> **TASK PROMPT**
Return exactly the lines below, starting with the one that has "st).1 = dataFile st" and going on through the one that has "let st := Server".

> **DATASET ENTRIES**
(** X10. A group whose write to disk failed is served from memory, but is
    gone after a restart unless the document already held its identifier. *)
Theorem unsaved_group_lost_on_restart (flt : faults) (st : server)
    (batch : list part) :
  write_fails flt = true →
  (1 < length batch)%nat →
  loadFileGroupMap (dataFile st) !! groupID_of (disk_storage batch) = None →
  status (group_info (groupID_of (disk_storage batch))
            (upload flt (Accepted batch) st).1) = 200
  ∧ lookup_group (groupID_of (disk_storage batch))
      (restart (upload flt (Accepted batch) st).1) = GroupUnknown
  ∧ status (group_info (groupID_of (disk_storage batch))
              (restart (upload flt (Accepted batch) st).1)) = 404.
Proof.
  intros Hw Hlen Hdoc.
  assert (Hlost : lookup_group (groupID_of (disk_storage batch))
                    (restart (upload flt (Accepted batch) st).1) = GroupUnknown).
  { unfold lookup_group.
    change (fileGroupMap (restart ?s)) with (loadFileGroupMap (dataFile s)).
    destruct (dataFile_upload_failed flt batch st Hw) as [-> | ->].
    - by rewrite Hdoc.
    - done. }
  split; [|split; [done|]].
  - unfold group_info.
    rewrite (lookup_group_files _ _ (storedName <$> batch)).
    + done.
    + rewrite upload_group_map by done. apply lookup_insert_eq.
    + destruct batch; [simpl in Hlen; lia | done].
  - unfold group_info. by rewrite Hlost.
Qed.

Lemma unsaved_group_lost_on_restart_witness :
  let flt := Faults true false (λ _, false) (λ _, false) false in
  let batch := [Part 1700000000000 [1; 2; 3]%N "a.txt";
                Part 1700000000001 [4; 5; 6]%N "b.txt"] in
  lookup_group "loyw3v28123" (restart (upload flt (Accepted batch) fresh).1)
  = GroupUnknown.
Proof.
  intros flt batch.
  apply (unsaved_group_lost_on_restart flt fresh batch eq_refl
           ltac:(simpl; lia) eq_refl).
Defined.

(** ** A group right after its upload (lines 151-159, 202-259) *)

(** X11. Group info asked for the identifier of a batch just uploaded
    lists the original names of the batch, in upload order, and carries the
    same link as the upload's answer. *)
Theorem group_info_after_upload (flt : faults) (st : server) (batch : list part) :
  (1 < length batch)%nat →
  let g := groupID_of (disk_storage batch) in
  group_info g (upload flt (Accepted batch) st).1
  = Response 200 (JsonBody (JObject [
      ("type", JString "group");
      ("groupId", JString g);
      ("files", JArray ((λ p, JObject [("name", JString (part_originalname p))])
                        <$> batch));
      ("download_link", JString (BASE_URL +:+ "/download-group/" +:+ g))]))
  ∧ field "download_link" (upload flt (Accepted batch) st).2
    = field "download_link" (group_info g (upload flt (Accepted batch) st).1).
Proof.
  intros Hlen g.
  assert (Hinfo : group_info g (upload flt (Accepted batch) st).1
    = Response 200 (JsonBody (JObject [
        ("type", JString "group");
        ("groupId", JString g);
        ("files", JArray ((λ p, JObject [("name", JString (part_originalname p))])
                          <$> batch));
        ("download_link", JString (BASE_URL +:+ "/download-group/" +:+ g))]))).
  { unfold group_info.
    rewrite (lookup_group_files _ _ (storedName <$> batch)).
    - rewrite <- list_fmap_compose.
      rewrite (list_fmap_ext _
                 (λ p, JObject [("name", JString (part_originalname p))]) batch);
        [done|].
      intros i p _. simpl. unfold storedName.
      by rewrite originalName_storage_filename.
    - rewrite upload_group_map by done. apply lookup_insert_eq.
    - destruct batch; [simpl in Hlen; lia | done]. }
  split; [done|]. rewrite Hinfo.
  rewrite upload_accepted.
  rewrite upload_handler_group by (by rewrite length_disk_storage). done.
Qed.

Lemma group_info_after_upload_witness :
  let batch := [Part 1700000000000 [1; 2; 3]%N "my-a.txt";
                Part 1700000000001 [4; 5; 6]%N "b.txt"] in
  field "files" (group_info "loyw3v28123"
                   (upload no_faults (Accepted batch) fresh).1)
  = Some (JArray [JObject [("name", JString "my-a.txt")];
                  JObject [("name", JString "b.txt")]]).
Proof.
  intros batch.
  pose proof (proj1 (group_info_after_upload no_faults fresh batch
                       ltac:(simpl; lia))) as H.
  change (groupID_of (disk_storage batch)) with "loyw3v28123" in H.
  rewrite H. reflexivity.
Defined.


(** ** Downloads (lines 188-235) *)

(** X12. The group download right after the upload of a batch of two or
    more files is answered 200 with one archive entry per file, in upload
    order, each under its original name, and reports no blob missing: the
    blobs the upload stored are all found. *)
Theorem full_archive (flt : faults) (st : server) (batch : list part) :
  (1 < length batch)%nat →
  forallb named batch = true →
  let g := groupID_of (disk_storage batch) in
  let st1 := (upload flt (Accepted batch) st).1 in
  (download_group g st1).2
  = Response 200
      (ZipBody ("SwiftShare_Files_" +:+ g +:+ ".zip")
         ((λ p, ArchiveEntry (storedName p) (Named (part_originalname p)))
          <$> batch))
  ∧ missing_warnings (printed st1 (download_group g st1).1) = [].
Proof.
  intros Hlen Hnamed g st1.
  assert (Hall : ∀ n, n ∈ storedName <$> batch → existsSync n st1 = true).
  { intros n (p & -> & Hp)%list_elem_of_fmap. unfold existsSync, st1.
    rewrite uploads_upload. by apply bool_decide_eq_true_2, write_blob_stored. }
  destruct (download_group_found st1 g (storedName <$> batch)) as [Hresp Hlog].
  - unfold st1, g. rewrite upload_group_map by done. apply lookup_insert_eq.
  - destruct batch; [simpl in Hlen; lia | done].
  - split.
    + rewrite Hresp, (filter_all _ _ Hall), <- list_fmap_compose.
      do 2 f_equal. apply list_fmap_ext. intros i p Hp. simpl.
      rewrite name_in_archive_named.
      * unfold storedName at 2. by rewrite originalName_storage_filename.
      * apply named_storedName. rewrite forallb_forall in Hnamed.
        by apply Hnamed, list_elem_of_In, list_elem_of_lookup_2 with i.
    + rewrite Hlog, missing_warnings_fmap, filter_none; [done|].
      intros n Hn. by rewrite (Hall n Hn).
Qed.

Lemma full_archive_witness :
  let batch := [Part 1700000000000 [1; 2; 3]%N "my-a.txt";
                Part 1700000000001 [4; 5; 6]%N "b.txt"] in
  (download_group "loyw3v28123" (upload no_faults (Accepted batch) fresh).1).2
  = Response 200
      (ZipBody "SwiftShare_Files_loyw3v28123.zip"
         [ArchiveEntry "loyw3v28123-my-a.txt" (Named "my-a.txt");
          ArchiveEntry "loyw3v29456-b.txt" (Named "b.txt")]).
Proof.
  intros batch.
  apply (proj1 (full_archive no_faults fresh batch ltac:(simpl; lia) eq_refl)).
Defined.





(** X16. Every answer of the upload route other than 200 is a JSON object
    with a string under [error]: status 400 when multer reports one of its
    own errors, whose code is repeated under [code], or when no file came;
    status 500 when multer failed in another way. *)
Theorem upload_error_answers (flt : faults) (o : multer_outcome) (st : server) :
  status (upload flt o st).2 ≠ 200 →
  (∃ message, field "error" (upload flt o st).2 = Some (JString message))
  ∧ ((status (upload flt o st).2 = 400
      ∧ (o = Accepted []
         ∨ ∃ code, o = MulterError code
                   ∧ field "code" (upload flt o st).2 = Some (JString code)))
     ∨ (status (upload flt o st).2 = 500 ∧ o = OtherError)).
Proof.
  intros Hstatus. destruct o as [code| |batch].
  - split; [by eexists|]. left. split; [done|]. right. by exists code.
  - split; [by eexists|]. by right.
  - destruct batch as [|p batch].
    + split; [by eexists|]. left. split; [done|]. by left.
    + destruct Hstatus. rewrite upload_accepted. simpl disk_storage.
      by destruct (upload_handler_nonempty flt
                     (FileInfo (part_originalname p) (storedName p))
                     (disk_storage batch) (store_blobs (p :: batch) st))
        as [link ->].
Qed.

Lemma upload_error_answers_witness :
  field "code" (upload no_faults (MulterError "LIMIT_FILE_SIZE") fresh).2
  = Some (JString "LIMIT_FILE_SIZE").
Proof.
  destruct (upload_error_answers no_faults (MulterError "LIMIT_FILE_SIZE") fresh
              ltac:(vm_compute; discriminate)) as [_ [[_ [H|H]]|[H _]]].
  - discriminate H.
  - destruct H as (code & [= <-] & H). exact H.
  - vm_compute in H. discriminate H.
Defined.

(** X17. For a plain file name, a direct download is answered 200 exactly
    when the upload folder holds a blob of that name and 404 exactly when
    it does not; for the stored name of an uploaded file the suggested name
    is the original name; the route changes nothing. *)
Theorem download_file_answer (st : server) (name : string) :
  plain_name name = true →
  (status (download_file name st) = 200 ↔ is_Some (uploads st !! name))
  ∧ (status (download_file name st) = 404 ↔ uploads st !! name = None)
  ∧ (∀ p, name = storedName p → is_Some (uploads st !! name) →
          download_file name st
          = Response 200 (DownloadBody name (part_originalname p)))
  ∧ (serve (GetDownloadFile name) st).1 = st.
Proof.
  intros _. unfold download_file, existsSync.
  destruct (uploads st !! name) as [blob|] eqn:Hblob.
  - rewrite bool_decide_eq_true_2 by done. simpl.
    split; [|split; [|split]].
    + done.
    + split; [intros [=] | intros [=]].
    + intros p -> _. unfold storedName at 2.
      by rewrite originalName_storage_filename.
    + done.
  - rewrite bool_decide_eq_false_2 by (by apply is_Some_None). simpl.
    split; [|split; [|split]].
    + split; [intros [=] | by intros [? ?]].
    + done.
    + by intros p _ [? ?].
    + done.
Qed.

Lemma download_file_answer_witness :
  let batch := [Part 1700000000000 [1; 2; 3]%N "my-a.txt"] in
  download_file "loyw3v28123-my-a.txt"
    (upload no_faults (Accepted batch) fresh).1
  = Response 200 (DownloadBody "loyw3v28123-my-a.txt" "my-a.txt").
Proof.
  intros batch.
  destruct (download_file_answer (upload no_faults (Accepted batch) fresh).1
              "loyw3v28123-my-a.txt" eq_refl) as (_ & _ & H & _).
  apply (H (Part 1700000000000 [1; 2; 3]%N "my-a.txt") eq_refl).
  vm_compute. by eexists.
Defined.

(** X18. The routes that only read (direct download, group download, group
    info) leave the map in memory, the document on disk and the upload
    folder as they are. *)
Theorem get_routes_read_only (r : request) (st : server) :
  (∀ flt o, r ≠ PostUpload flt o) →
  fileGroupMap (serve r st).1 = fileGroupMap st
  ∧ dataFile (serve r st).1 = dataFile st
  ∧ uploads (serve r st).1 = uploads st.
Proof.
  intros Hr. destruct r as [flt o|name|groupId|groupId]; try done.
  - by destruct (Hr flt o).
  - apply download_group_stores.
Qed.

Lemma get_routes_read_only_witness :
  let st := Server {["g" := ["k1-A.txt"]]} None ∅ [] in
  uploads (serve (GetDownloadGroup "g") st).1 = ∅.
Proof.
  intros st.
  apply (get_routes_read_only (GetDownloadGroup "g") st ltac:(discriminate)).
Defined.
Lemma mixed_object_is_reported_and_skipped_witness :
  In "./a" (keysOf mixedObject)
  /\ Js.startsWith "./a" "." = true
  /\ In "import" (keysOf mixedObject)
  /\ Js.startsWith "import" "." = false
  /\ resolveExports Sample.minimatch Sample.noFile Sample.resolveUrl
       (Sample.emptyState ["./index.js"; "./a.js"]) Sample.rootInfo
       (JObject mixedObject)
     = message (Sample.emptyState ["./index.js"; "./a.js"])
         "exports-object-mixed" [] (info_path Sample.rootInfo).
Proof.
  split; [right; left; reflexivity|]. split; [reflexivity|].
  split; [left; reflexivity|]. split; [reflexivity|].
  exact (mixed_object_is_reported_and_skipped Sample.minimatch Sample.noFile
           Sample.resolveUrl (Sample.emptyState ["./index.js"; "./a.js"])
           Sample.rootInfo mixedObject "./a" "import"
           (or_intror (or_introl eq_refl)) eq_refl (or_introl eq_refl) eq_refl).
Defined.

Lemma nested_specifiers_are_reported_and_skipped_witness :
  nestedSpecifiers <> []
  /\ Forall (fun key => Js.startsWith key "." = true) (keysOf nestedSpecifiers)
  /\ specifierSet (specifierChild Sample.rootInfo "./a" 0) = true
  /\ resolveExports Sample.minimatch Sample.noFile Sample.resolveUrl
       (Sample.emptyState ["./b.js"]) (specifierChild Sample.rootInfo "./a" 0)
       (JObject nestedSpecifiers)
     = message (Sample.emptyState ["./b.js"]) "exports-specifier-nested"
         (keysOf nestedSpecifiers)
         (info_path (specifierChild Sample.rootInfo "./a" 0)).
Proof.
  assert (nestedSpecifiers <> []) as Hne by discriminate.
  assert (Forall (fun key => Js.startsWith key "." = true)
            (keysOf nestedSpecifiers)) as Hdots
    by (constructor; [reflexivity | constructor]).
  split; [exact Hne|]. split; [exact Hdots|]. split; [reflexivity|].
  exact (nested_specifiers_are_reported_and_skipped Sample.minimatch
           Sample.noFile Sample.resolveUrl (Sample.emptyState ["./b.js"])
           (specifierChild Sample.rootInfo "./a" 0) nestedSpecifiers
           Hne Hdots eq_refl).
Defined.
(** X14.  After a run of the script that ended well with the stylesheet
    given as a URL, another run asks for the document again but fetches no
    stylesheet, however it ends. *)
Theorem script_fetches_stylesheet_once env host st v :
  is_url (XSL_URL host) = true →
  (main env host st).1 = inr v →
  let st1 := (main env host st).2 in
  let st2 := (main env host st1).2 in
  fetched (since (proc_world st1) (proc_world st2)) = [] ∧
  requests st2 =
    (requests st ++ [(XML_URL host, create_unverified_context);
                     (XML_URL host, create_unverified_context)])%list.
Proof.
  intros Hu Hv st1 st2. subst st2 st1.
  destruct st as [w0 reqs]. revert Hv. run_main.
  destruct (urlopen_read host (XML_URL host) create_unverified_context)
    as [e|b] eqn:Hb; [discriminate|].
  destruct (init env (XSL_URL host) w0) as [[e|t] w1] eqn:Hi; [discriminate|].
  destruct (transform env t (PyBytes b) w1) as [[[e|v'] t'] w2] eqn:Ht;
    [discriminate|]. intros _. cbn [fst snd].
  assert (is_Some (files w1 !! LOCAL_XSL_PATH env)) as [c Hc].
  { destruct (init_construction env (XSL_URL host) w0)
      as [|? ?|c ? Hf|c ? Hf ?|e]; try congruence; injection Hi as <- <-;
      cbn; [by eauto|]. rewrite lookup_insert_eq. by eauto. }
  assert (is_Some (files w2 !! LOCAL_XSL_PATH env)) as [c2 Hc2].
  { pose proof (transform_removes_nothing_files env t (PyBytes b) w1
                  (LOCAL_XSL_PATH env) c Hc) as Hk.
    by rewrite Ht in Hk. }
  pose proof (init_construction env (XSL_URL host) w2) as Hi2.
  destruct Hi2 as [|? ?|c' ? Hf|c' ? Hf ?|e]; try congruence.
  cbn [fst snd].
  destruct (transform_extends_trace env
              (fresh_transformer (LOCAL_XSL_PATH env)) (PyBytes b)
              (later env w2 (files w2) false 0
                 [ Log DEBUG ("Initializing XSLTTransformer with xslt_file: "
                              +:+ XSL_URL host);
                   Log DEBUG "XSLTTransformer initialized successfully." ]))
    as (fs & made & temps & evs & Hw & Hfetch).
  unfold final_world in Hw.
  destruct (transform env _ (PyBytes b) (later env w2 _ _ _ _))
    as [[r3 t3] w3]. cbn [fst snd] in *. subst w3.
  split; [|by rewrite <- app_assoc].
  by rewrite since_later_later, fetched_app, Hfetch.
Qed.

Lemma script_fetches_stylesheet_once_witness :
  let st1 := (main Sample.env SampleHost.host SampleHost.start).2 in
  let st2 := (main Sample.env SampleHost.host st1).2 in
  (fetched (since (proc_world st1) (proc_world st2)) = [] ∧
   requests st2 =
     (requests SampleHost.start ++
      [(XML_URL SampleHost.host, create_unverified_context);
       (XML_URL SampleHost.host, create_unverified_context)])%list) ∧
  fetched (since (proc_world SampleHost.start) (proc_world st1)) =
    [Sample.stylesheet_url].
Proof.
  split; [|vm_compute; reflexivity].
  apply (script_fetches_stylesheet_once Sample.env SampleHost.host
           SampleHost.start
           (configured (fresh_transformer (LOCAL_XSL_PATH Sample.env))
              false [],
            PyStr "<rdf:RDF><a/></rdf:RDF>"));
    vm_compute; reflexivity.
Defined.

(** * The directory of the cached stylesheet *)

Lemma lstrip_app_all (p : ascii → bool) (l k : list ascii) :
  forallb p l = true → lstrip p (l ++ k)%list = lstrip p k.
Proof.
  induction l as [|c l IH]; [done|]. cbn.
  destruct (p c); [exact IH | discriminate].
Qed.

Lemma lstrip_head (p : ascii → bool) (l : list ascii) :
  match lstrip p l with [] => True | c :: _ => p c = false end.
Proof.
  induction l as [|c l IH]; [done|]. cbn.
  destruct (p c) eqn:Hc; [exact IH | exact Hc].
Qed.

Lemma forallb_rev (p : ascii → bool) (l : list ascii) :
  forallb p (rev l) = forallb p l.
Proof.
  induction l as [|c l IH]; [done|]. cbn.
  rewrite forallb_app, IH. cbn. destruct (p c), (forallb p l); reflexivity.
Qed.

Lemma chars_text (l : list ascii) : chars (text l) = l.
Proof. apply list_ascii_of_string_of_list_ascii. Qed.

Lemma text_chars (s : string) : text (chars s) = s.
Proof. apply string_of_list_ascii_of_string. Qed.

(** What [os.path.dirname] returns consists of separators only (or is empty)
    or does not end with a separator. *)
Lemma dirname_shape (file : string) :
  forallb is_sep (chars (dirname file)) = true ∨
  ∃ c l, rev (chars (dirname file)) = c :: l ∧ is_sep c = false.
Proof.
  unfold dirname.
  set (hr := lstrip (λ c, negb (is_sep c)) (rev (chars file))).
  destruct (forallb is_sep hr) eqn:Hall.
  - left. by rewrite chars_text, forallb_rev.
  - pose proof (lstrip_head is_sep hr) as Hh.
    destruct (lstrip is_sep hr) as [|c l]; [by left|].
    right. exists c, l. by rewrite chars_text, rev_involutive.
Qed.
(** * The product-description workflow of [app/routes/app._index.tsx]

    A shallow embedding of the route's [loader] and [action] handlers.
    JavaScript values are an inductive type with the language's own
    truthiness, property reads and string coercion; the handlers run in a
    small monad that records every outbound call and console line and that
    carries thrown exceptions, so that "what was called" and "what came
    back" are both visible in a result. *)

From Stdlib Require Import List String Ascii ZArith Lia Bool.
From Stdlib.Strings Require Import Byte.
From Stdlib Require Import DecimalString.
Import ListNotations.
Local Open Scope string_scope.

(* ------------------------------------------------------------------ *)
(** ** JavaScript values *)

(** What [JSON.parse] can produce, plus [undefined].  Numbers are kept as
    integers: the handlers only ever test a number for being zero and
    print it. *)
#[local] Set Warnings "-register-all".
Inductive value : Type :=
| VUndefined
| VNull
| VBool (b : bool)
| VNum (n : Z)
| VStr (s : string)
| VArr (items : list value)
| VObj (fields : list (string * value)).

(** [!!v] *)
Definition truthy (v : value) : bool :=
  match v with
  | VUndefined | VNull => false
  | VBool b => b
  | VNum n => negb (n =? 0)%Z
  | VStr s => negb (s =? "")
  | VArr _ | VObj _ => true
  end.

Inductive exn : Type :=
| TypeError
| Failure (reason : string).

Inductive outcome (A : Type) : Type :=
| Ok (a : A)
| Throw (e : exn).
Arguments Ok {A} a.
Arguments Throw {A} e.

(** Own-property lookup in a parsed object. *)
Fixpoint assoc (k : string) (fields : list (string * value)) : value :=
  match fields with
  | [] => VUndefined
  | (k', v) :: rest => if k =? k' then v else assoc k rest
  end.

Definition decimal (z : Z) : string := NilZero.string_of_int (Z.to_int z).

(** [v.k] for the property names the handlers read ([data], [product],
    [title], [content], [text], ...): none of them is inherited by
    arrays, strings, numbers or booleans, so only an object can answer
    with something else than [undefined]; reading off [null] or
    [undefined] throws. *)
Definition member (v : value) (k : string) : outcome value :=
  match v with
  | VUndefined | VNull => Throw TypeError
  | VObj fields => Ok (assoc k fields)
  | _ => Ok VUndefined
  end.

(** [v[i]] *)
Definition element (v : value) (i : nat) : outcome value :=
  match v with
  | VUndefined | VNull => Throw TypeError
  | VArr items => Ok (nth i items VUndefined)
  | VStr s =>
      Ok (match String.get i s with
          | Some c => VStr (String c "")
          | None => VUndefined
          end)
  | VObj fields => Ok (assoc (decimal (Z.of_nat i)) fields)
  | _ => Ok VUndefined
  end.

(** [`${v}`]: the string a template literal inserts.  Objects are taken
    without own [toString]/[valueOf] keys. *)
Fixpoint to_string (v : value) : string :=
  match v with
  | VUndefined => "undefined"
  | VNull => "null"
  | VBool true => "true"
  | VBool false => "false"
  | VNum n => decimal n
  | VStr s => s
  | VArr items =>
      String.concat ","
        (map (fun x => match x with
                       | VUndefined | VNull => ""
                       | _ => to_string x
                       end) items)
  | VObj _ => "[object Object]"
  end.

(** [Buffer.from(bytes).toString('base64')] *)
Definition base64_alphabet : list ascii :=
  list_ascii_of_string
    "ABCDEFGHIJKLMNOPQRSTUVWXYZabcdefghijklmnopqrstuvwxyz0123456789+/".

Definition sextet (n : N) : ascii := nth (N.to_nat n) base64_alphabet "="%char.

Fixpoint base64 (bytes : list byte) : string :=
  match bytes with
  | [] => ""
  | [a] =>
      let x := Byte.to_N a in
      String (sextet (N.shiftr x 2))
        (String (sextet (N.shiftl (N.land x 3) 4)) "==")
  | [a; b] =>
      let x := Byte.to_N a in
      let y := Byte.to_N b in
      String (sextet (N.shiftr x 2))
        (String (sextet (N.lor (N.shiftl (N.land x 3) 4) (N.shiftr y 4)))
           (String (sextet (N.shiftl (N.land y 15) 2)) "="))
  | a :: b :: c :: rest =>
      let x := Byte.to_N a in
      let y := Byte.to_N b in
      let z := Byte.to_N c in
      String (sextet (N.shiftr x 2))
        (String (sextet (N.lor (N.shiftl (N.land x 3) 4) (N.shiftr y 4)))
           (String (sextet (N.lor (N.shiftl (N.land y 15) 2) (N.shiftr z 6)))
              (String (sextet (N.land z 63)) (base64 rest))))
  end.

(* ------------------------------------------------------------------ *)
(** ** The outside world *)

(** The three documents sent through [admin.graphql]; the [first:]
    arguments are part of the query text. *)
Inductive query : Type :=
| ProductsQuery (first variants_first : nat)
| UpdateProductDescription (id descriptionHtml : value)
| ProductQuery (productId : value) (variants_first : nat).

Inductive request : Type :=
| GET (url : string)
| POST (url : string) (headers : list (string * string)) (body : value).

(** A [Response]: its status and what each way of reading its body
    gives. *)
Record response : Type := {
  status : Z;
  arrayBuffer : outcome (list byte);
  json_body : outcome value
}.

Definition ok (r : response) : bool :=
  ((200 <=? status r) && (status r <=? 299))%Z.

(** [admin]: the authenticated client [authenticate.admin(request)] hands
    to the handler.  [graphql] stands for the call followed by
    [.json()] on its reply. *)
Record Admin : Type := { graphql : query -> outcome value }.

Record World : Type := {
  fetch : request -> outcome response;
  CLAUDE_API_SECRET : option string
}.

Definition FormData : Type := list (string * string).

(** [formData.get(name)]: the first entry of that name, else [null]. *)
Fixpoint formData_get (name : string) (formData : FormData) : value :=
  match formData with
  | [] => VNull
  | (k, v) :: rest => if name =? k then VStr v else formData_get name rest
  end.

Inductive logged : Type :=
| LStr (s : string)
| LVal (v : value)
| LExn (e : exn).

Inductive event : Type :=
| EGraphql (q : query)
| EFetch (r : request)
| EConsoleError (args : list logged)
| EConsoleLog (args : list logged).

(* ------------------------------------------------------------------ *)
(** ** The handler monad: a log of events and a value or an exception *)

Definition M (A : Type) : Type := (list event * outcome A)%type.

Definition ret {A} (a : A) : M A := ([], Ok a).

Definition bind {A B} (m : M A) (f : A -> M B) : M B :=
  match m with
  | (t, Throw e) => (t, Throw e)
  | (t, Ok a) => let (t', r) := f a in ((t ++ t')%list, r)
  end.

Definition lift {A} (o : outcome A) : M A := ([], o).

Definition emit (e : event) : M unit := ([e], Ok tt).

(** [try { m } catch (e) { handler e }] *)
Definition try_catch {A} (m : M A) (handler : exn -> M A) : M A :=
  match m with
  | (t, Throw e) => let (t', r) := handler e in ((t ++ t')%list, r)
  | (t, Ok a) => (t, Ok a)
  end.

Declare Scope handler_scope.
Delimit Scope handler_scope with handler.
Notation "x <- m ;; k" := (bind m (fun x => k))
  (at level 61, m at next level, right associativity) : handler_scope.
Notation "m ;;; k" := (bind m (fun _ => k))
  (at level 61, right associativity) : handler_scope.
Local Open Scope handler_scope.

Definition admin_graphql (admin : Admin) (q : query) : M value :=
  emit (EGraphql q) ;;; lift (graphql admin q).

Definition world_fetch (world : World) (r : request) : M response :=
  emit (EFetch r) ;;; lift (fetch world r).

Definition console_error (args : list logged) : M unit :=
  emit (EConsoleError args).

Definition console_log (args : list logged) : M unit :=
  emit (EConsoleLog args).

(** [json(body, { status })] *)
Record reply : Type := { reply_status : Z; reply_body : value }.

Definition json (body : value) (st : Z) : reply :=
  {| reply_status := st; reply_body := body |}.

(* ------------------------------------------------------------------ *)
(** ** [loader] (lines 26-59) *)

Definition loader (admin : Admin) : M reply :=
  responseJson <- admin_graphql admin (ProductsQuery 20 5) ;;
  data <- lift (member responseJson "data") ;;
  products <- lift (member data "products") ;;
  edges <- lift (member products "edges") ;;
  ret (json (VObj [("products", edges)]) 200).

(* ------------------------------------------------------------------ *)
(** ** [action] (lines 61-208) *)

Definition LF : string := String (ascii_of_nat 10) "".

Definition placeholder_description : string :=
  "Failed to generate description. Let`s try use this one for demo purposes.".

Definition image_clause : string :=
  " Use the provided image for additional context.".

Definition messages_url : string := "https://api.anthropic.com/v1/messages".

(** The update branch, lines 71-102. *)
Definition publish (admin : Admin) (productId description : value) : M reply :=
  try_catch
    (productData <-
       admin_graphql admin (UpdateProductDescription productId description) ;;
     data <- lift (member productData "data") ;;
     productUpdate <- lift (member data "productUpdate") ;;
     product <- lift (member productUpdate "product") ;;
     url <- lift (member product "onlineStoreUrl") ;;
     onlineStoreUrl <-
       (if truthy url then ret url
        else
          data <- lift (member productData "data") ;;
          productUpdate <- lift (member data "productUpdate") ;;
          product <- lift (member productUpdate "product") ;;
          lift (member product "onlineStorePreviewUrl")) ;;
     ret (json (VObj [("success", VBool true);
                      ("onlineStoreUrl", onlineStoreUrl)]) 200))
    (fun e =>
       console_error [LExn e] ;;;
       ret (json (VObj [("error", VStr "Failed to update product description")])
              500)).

> **EXERCISE SOLUTION**
  ∧ dataFile (serve r st).1 = dataFile st
  ∧ uploads (serve r st).1 = uploads st.
Proof.
  intros Hr. destruct r as [flt o|name|groupId|groupId]; try done.
  - by destruct (Hr flt o).
  - apply download_group_stores.
Qed.

Lemma get_routes_read_only_witness :
  let st := Server {["g" := ["k1-A.txt"]]} None ∅ [] in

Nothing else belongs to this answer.